Thirty-two women who had 50 (various) combinations of a TRAM flap and a breast implant were identified. There were more clinical scenarios than patients because many of the women had multiple scenarios.

The 50 combination scenarios were then divided into six groups. Group I consisted of 14 patients who had elective prostheses placed beneath simultaneous TRAM flaps; group II consisted of 10 patients who had TRAM flaps with contralateral prosthetic reconstruction (in which two implants were received before the TRAM flaps, five implants were received simultaneously with the TRAM flaps, and three implants were received after the TRAM flaps); group III consisted of eight patients who had contralateral augmentation in addition to their TRAM flaps; group IV consisted of 11 patients who had TRAM flaps that were used to cover or replace previous prosthetic reconstructions; group V consisted of four patients in whom prostheses were used to augment or improve previous TRAM flap reconstructions; and group VI consisted of three patients who required prostheses to either reconstruct or salvage total or near-total TRAM flap failures.

A broad range of implant types was used, although anatomic saline implants predominated.
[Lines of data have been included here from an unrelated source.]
Lemma left_rel l x b a : line_rel l (x :: b) a -> line_rel (mk_line (num l - 1) (eol_num l) (buf l)) b (x :: a).
Proof.
  intros H. destruct (line_nums _ _ _ H) as (Hn & He & Hf & Hr). destruct (lr_buf _ _ _ H) as [rest Hb].
  destruct (line_nul _ _ _ H) as [[Nb Nx]%Forall_app Na]. rewrite Forall_singleton in Nx.
  eapply (line_intro _ _ _ b (x :: a) rest); try done; cbn [length] in *; try lia; [|by constructor].
  rewrite Hb. cbn [rev]. by rewrite <- app_assoc.
Qed.

Lemma delete_rel l b x a : line_rel l b (x :: a) -> exists bf,
  memmove (buf l) (num l) (num l + 1) (length a) = Some bf /\ line_rel (mk_line (num l) (eol_num l - 1) bf) b a.
Proof.
  intros H. destruct (line_nums _ _ _ H) as (Hn & He & Hf & Hr). destruct (lr_buf _ _ _ H) as [rest Hb].
  destruct (line_nul _ _ _ H) as [Nb [Nx Na]%Forall_cons].
  destruct (memmove_left (rev b) x a rest (num l) (num l + 1) (length a)) as (z & Hm); [by rewrite length_rev|done..|].
  rewrite Hb in *. cbn [app]. rewrite Hm. eexists. split; [done|].
  eapply (line_intro _ _ _ b a (z :: rest)); try done; cbn [length] in *; try lia.
  rewrite !length_app in *. cbn [length app] in *. rewrite ?length_app in *. lia.
Qed.

Lemma replace_rel l t b a : line_rel l b a -> no_nul t -> Z.of_nat (length t) <= len -> exists bf,
  store_bytes (buf l) 0 (t ++ [0]) = Some bf /\ line_rel (REFRESH_TO_EOL (mk_line 0 (strlen t) bf)) (rev t) [].
Proof.
  intros H Nt Hl. destruct (line_nums _ _ _ H) as (_ & _ & _ & Hr).
  rewrite (strlen_no_nul t) by done. change 0 with (Z.of_nat 0) at 1.
  rewrite store_bytes_blit by (rewrite length_app; simpl; lia). eexists. split; [done|].
  rewrite <- (app_nil_l t) at 3. apply (end_rel _ [] t).
  eapply (line_intro _ _ _ [] t (0 :: drop (length (t ++ [0])) (buf l))); try done; [|..|constructor].
  - unfold blit. cbn [take app rev]. rewrite take_0. by rewrite <- app_assoc.
  - rewrite length_blit; [done|]. rewrite length_app. simpl. lia.
Qed.
(** *** The history *)

Lemma hist_cur_wf h cur : hist_wf h -> -1 <= cur < HIST_MAX -> hist_wf (with_cur h cur).
Proof. intros [] Hc. by split. Qed.

Lemma hist_get h i : hist_wf h -> 0 <= i < HIST_MAX ->
  exists l, aget (hist_list h) i = Some l /\ Z.of_nat (length l) <= len /\ no_nul l.
Proof.
  intros H Hi. unfold aget. rewrite (proj2 (Z.leb_le 0 i)) by lia.
  destruct (lookup_lt_is_Some_2 (hist_list h) (Z.to_nat i)) as [l Hl]; [rewrite (hw_len _ H); lia|].
  exists l. split; [done|]. exact (proj1 (Forall_lookup _ _) (hw_lines _ H) _ _ Hl).
Qed.

(** What going up or down gives. *)
Definition hist_ok (r : option (option (list Z) * history)) : Prop :=
  exists ol h', r = Some (ol, h') /\ hist_wf h' /\ forall l, ol = Some l -> Z.of_nat (length l) <= len /\ no_nul l.

Lemma hist_prev_ok h : hist_wf h -> hist_ok (hist_prev h).
Proof.
  intros H. pose proof (hw_cur _ H) as Hc. pose proof (hw_max _ H) as Hm. unfold hist_prev.
  case_if; [by eexists _, _|]. set (cur := if _ <? 0 then _ else _).
  assert (0 <= cur < HIST_MAX) as Hcur by (unfold cur; case_if; lia).
  case_if; [by eexists _, _|]. destruct (hist_get h cur H Hcur) as (l & -> & Hl).
  eexists _, _. split; [done|]. split; [apply hist_cur_wf; [done|lia]|]. by intros ? [= <-].
Qed.

Lemma hist_next_ok h : hist_wf h -> hist_ok (hist_next h).
Proof.
  intros H. pose proof (hw_cur _ H) as Hc. pose proof (hw_max _ H) as Hm. unfold hist_next.
  case_if; [by eexists _, _|]. case_if; [by eexists _, _|]. set (cur := if hist_max h <? _ then _ else _).
  assert (0 <= cur < HIST_MAX) as Hcur by (unfold cur; case_if; lia).
  assert (hist_wf (with_cur h cur)) as H' by (apply hist_cur_wf; [done|lia]).
  cbn [hist_add_idx with_cur hist_list]. case_if.
  - eexists _, _. split; [done|]. split; [done|]. intros ? [= <-]. split; [simpl; lia|constructor].
  - destruct (hist_get h cur H Hcur) as (l & -> & Hl). eexists _, _. split; [done|]. split; [done|]. by intros ? [= <-].
Qed.

Lemma add_hist_wf h t : hist_wf h -> no_nul t -> Z.of_nat (length t) <= len ->
  exists h', cread_add_to_hist h t = Some h' /\ hist_wf h'.
Proof.
  intros [H1 H2 H3 H4 H5] Nt Ht. unfold cread_add_to_hist.
  rewrite (proj2 (Z.ltb_ge HIST_SIZE (Z.of_nat (length t)))) by lia.
  unfold aset. rewrite (proj2 (Z.leb_le 0 _)), (proj2 (Z.ltb_lt (hist_add_idx h) _)) by (rewrite ?H1; lia).
  eexists. split; [done|]. split; cbn [hist_list hist_add_idx hist_max hist_cur].
  - by rewrite length_insert.
  - case_if; unfold HIST_MAX in *; lia.
  - repeat case_if; unfold HIST_MAX in *; lia.
  - done.
  - by apply Forall_insert.
Qed.

Lemma recall_rel s e r : rel s e -> hist_ok r ->
  exists o, recall s r = Some o /\ rel_out o (ECont (ed_recall e r)).
Proof.
  intros H (ol & h' & -> & Hwf & Hol). unfold recall. rewrite mbind_Some. cbn [ed_recall].
  destruct ol as [t|].
  - destruct (Hol t eq_refl) as [Ht Nt].
    destruct (replace_rel _ t [] [] (kill_rel _ _ _ (home_rel _ _ _ (r_line _ _ H))) Nt Ht) as (bf & Hs & Hr).
    cbn [ln]. rewrite Hs, mbind_Some. eexists. split; [done|].
    replace (num (ERASE_TO_EOL (BEGINNING_OF_LINE (ln s)))) with 0 by (unfold ERASE_TO_EOL, BEGINNING_OF_LINE; by case_if).
    split; try done; [apply H|constructor].
  - eexists. split; [done|]. split; try done; [apply H|apply H|constructor].
Qed.

(** *** Completion and the end of the line *)

Lemma complete_rel s e l : rel s e -> l = ln s -> after e = [] -> refines
  (b ← aset (buf l) (num l) 0;
   done ← auto_complete (cstr b) (num l);
   match done with
   | None => Some (Cont (with_line s (mk_line (num l) (eol_num l) b)))
   | Some extra =>
       b ← store_bytes b (num l) (extra ++ [0]);
       let col := Z.of_nat (length extra) in
       Some (Cont (with_line s (mk_line (num l + col) (eol_num l + col) b)))
   end)
  (done ← auto_complete (e_text e) (Z.of_nat (length (e_text e)));
   Some (ECont (match done with Some extra => at_cursor e (rev extra ++ before e) [] | None => e end))).
Proof.
  intros H -> Ha. pose proof (r_line _ _ H) as Hl. unfold e_text. rewrite Ha in *. rewrite app_nil_r.
  destruct (line_split _ _ _ Hl) as (x & rest & Hb & Hr). destruct (line_nums _ _ _ Hl) as (Hn & He & Hf & Hlen').
  destruct (line_nul _ _ _ Hl) as [Nb _]. cbn [app length] in *. rewrite length_app, length_rev in Hr.
  rewrite Hb, aset_middle, mbind_Some, cstr_nul by (rewrite ?length_rev; done).
  rewrite length_rev, <- Hn.
  destruct (auto_complete (rev (before e)) (num (ln s))) as [[extra|]|] eqn:E; [..|done]; rewrite !mbind_Some.
  - rewrite Hn, <- (length_rev (before e)) in E. destruct (completion_fits _ _ Nb E) as [Hx Nx]; rewrite length_rev in *; [lia|].
    rewrite <- (take_drop (length extra) rest). set (r1 := take _ _). set (r2 := drop _ _).
    assert (length r1 = length extra) as Hr1 by (unfold r1; rewrite length_take; lia).
    assert (length r1 + length r2 = length rest)%nat as Hr2 by (unfold r1, r2; rewrite length_take, length_drop; lia).
    change (0 :: r1 ++ r2) with ((0 :: r1) ++ r2). rewrite store_here, mbind_Some by (rewrite ?length_rev, ?length_app; simpl; lia).
    split; cbn [with_line ln insert esc_save hist at_cursor before after e_insert e_esc e_hist]; try apply H.
    eapply (line_intro _ _ _ (rev extra ++ before e) [] (0 :: r2));
      rewrite ?rev_app_distr, ?rev_involutive, ?length_app, ?length_rev; cbn [length]; try lia.
    + by rewrite <- !app_assoc.
    + by apply Forall_app.
    + constructor.
  - split; cbn [with_line ln insert esc_save hist]; try apply H. rewrite Ha.
    eapply (line_intro _ _ _ (before e) [] (0 :: rest)); try done; [|constructor].
    rewrite length_app, length_rev. simpl. lia.
Qed.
Forty-one percent of the patients in the review had undergone irradiation during the course of their treatment for breast cancer.

Eight of the 32 patients experienced a total of twelve complications, four of which were related to the implants and eight of which involved the TRAM flaps and abdominal donor sites.

Although complex, the wide variety of potential TRAM flap/breast implant combinations can be useful for patients with challenging reconstructive scenarios, particularly those that involve radiation therapy.

In the group of patients reviewed by the authors, TRAM flaps were most often used in successful partnership either on the same side as or opposite to an implant reconstruction. A TRAM flap was used to salvage or replace an unsatisfactory implant reconstruction in less than a third of the patients.

From a risk point of view, implants used opposite a TRAM flap reconstruction had a lower incidence of complication than did implants used beneath TRAM flaps.